***** Stored data
(** C2, amended.  For every line that parses as JSON and satisfies the
    shape check with one of the six levels, the rendering is the tag of
    that level, one of six tags all eight characters wide ([TRACE > ],
    [DEBUG > ], [ INFO > ], [ WARN > ], [ERROR > ], [FATAL > ]), in the
    colour of the level, then the namespace in brackets, a space and the
    message, a line feed, and the context printed as JSON with an
    indentation of two spaces.  Without decoration the text begins with
    the tag itself. *)
Theorem header_of_a_record (colors : Colors) (line : js_string) (json : json)
    (level tag : js_string) :
  JSON_parse line = Some json ->
  isLogObject json = true ->
  get json (lit "level") = Some (JString level) ->
  In (level, tag) tags ->
  List.length tag = 8%nat /\
  exists ns m c,
    get json (lit "namespace") = Some (JString ns) /\
    get json (lit "message") = Some (JString m) /\
    get json (lit "context") = Some c /\
    prettyPrintLogObject colors line
    = tag_color colors level tag ++ lit "[" ++ cyan colors ns ++ lit "] "
        ++ white colors m ++ [LF] ++ gray colors (JSON_stringify c 2) /\
    starts_with (tag ++ lit "[" ++ ns ++ lit "] " ++ m ++ [LF])
                (prettyPrintLogObject no_color line).
Proof.
  intros Hp Hs Hl Hin.
  split; [eapply tags_width; eassumption|].
  pose proof Hs as Hshape. apply isLogObject_shape in Hshape.
  destruct Hshape as (props & l & n & ns & m & c & -> & Hl' & Hn & Hns & Hm & Hc & Ho).
  simpl in Hl. rewrite Hl' in Hl. inversion Hl; subst l.
  exists ns, m, c. simpl. repeat split; try assumption.
  - rewrite (render_record colors line props level ns m c) by assumption.
    now rewrite (level_tag_colored colors level tag).
  - rewrite (render_record no_color line props level ns m c) by assumption.
    rewrite (level_tag_colored no_color level tag) by assumption.
    exists (JSON_stringify c 2).
    assert (Hid : tag_color no_color level tag = tag).
    { unfold tag_color. repeat destruct (str_eqb level _); reflexivity. }
    rewrite Hid. simpl.
    repeat (rewrite <- app_assoc; simpl). reflexivity.
Qed.

Lemma header_of_a_record_witness :
  List.length (lit "TRACE > ") = 8%nat /\
  exists ns m c,
    get (JObject [ (lit "level", JString (lit "trace"));
                   (lit "level_n", JNumber (Zero false));
                   (lit "namespace", JString (lit "n"));
                   (lit "message", JString (lit "m"));
                   (lit "context", JObject []) ]) (lit "namespace") = Some (JString ns) /\
    get (JObject [ (lit "level", JString (lit "trace"));
                   (lit "level_n", JNumber (Zero false));
                   (lit "namespace", JString (lit "n"));
                   (lit "message", JString (lit "m"));
                   (lit "context", JObject []) ]) (lit "message") = Some (JString m) /\
    get (JObject [ (lit "level", JString (lit "trace"));
                   (lit "level_n", JNumber (Zero false));
                   (lit "namespace", JString (lit "n"));
                   (lit "message", JString (lit "m"));
                   (lit "context", JObject []) ]) (lit "context") = Some c /\
    prettyPrintLogObject ansi_color example_trace_line
    = tag_color ansi_color (lit "trace") (lit "TRACE > ") ++ lit "["
        ++ cyan ansi_color ns ++ lit "] " ++ white ansi_color m ++ [LF]
        ++ gray ansi_color (JSON_stringify c 2) /\
    starts_with (lit "TRACE > " ++ lit "[" ++ ns ++ lit "] " ++ m ++ [LF])
                (prettyPrintLogObject no_color example_trace_line).
Proof.
  apply (header_of_a_record ansi_color example_trace_line).
  - vm_compute. reflexivity.
  - vm_compute. reflexivity.
  - vm_compute. reflexivity.
  - simpl. left. reflexivity.
Defined.

Lemma malformed_passes_through (colors : Colors) (line : js_string) :
  malformed line -> prettyPrintLogObject colors line = gray colors line.
Proof.
  unfold prettyPrintLogObject.
  intros [H|(json & H & Hshape)]; rewrite H; [reflexivity|].
  destruct (isLogObject json) eqn:E; [|reflexivity].
  apply isLogObject_shape in E. contradiction.
Qed.

Lemma missing_field_no_shape (json : json) (name : js_string) :
  In name [lit "level"; lit "level_n"; lit "namespace"; lit "message"; lit "context"] ->
  get json name = None -> ~ LogRecord_shape json.
Proof.
  intros Hin Hget (props & l & n & ns & m & c & -> & Hl & Hn & Hns & Hm & Hc & Ho).
  simpl in Hget, Hin.
  destruct Hin as [<-|[<-|[<-|[<-|[<-|[]]]]]]; congruence.
Qed.

(** C5.  For every line the renderer returns a text.  If the line fails
    to parse as JSON, or parses to a value without the shape of a log
    record ([level], [namespace] and [message] strings, [level_n] a
    number, [context] an object, all five present), the text is the line
    itself, in the decoration of the fallback (gray), and the very line
    when decoration is off.  In particular a JSON line that lacks
    [context] passes through. *)
Theorem malformed_line_passes_through (colors : Colors) (line : js_string) :
  (malformed line ->
   prettyPrintLogObject colors line = gray colors line /\
   prettyPrintLogObject no_color line = line) /\
  (forall json,
      JSON_parse line = Some json -> get json (lit "context") = None ->
      malformed line).
Proof.
  split.
  - intros H. split; apply malformed_passes_through; assumption.
  - intros json Hp Hc. right. exists json. split; [assumption|].
    apply (missing_field_no_shape json (lit "context")); [|assumption].
    simpl. tauto.
Qed.

Lemma malformed_line_passes_through_witness :
  (malformed example_plain_line /\
   prettyPrintLogObject ansi_color example_plain_line = gray ansi_color example_plain_line /\
   prettyPrintLogObject no_color example_plain_line = example_plain_line) /\
  (malformed example_no_context_line /\
   prettyPrintLogObject no_color example_no_context_line = example_no_context_line).
Proof.
  assert (H1 : malformed example_plain_line) by (left; vm_compute; reflexivity).
  assert (H2 : malformed example_no_context_line).
  { apply (proj2 (malformed_line_passes_through no_color example_no_context_line)
             (JObject [ (lit "level", JString (lit "info"));
                        (lit "level_n", JNumber (Finite false 4503599627370496 (-51)));
                        (lit "namespace", JString (lit "my-app"));
                        (lit "message", JString (lit "started")) ])).
    - vm_compute. reflexivity.
    - vm_compute. reflexivity. }
  split.
  - split; [exact H1|].
    exact (proj1 (malformed_line_passes_through ansi_color example_plain_line) H1).
  - split; [exact H2|].
    exact (proj2 (proj1 (malformed_line_passes_through no_color example_no_context_line) H2)).
Defined.

(** C10.  Two lines that both parse as JSON, both satisfy the shape
    check and agree on [level], [namespace], [message] and [context] are
    rendered to the same text, whatever [timestamp], [level_n] or other
    fields either holds. *)
Theorem rendering_ignores_other_fields (colors : Colors)
    (line1 line2 : js_string) (json1 json2 : json) :
  JSON_parse line1 = Some json1 ->
  JSON_parse line2 = Some json2 ->
  isLogObject json1 = true ->
  isLogObject json2 = true ->
  get json1 (lit "level") = get json2 (lit "level") ->
  get json1 (lit "namespace") = get json2 (lit "namespace") ->
  get json1 (lit "message") = get json2 (lit "message") ->
  get json1 (lit "context") = get json2 (lit "context") ->
  prettyPrintLogObject colors line1 = prettyPrintLogObject colors line2.
Proof.
  intros Hp1 Hp2 Hs1 Hs2 Hl Hns Hm Hc.
  unfold prettyPrintLogObject.
  rewrite Hp1, Hp2, Hs1, Hs2, Hl, Hns, Hm, Hc. reflexivity.
Qed.

Lemma rendering_ignores_other_fields_witness :
  example_line_with_timestamp <> example_line_other_fields /\
  prettyPrintLogObject ansi_color example_line_with_timestamp
  = prettyPrintLogObject ansi_color example_line_other_fields.
Proof.
  split; [vm_compute; discriminate|].
  eapply (rendering_ignores_other_fields ansi_color);
    try (vm_compute; reflexivity).
Defined.

(* ================================================================== *)
(** ** The logger *)
(* ================================================================== *)




Lemma rank_injective (l l' : LogLevel) : rank l = rank l' -> l = l'.
Proof. destruct l, l'; simpl; intros H; try reflexivity; discriminate. Qed.

Lemma rank_range (l : LogLevel) : (0 <= rank l <= 5)%Z.
Proof. destruct l; simpl; lia. Qed.






(* ------------------------------------------------------------------ *)
(** *** The default normalizer on typed arrays *)

Lemma fold_digits (ds : list Z) (a : Z) :
  fold_left (fun a d => (10 * a + d)%Z) ds a
  = (a * 10 ^ Z.of_nat (List.length ds) + undigits ds)%Z.
Proof.
  unfold undigits. revert a. induction ds as [|d ds IH]; intros a.
  - simpl. lia.
  - cbn [fold_left List.length]. rewrite IH, (IH (10 * 0 + d)%Z).
    rewrite Nat2Z.inj_succ, Z.pow_succ_r by lia. ring.
Qed.

Lemma undigits_app (a b : list Z) :
  undigits (a ++ b) = (undigits a * 10 ^ Z.of_nat (List.length b) + undigits b)%Z.
Proof. unfold undigits at 1. rewrite fold_left_app. apply fold_digits. Qed.

Lemma digits_fuel_spec (fuel : nat) (n : Z) (acc : list Z) :
  (0 <= n < 2 ^ Z.of_nat (S fuel))%Z ->
  undigits (digits_fuel fuel n acc)
  = (n * 10 ^ Z.of_nat (List.length acc) + undigits acc)%Z.
Proof.
  revert n acc. induction fuel as [|fuel IH]; intros n acc Hn.
  - simpl. change (n :: acc) with ([n] ++ acc). rewrite undigits_app.
    reflexivity.
  - cbn [digits_fuel]. destruct (Z.ltb_spec n 10) as [Hlt|Hge].
    + change (n :: acc) with ([n] ++ acc). rewrite undigits_app. reflexivity.
    + rewrite IH.
      * change ((n mod 10)%Z :: acc) with ([(n mod 10)%Z] ++ acc).
        rewrite undigits_app. cbn [List.length app].
        rewrite Nat2Z.inj_succ, Z.pow_succ_r by lia.
        change (undigits [(n mod 10)%Z]) with (10 * 0 + n mod 10)%Z.
        pose proof (Z.div_mod n 10 ltac:(lia)) as Hdm.
        set (p := (10 ^ Z.of_nat (List.length acc))%Z).
        rewrite Hdm at 3. ring.
      * split; [apply Z.div_pos; lia|].
        rewrite Nat2Z.inj_succ, Z.pow_succ_r in Hn by lia.
        apply Z.div_lt_upper_bound; lia.
Qed.

(** Reading the digits of a number gives the number back. *)
Lemma undigits_digits (n : Z) : (0 <= n)%Z -> undigits (digits n) = n.
Proof.
  intros Hn. unfold digits. rewrite digits_fuel_spec.
  - simpl. unfold undigits. simpl. lia.
  - split; [assumption|].
    destruct (Z.eq_dec n 0) as [->|Hz]; [simpl; lia|].
    rewrite Nat2Z.inj_succ, Z2Nat.id by apply Z.log2_nonneg.
    apply Z.log2_spec. lia.
Qed.

Lemma digits_fuel_range (fuel : nat) (n : Z) (acc : list Z) :
  (0 <= n < 2 ^ Z.of_nat (S fuel))%Z ->
  Forall (fun d => (0 <= d <= 9)%Z) acc ->
  Forall (fun d => (0 <= d <= 9)%Z) (digits_fuel fuel n acc).
Proof.
  revert n acc. induction fuel as [|fuel IH]; intros n acc Hn Hacc.
  - simpl. constructor; [|assumption]. simpl in Hn. lia.
  - cbn [digits_fuel]. destruct (Z.ltb_spec n 10) as [Hlt|Hge].
    + constructor; [lia|assumption].
    + apply IH.
      * split; [apply Z.div_pos; lia|].
        rewrite Nat2Z.inj_succ, Z.pow_succ_r in Hn by lia.
        apply Z.div_lt_upper_bound; lia.
      * constructor; [|assumption].
        pose proof (Z.mod_pos_bound n 10 ltac:(lia)). lia.
Qed.

Lemma digits_range (n : Z) :
  (0 <= n)%Z -> Forall (fun d => (0 <= d <= 9)%Z) (digits n).
Proof.
  intros Hn. unfold digits. apply digits_fuel_range; [|constructor].
  split; [assumption|].
  destruct (Z.eq_dec n 0) as [->|Hz]; [simpl; lia|].
  rewrite Nat2Z.inj_succ, Z2Nat.id by apply Z.log2_nonneg.
  apply Z.log2_spec. lia.
Qed.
**********
• Activity:
Only the lines above that hold "length" are wanted. Show every one of them.

• Output:
  List.length tag = 8%nat /\
  List.length (lit "TRACE > ") = 8%nat /\
  = (a * 10 ^ Z.of_nat (List.length ds) + undigits ds)%Z.
  - cbn [fold_left List.length]. rewrite IH, (IH (10 * 0 + d)%Z).
  undigits (a ++ b) = (undigits a * 10 ^ Z.of_nat (List.length b) + undigits b)%Z.
  = (n * 10 ^ Z.of_nat (List.length acc) + undigits acc)%Z.
        rewrite undigits_app. cbn [List.length app].
        set (p := (10 ^ Z.of_nat (List.length acc))%Z).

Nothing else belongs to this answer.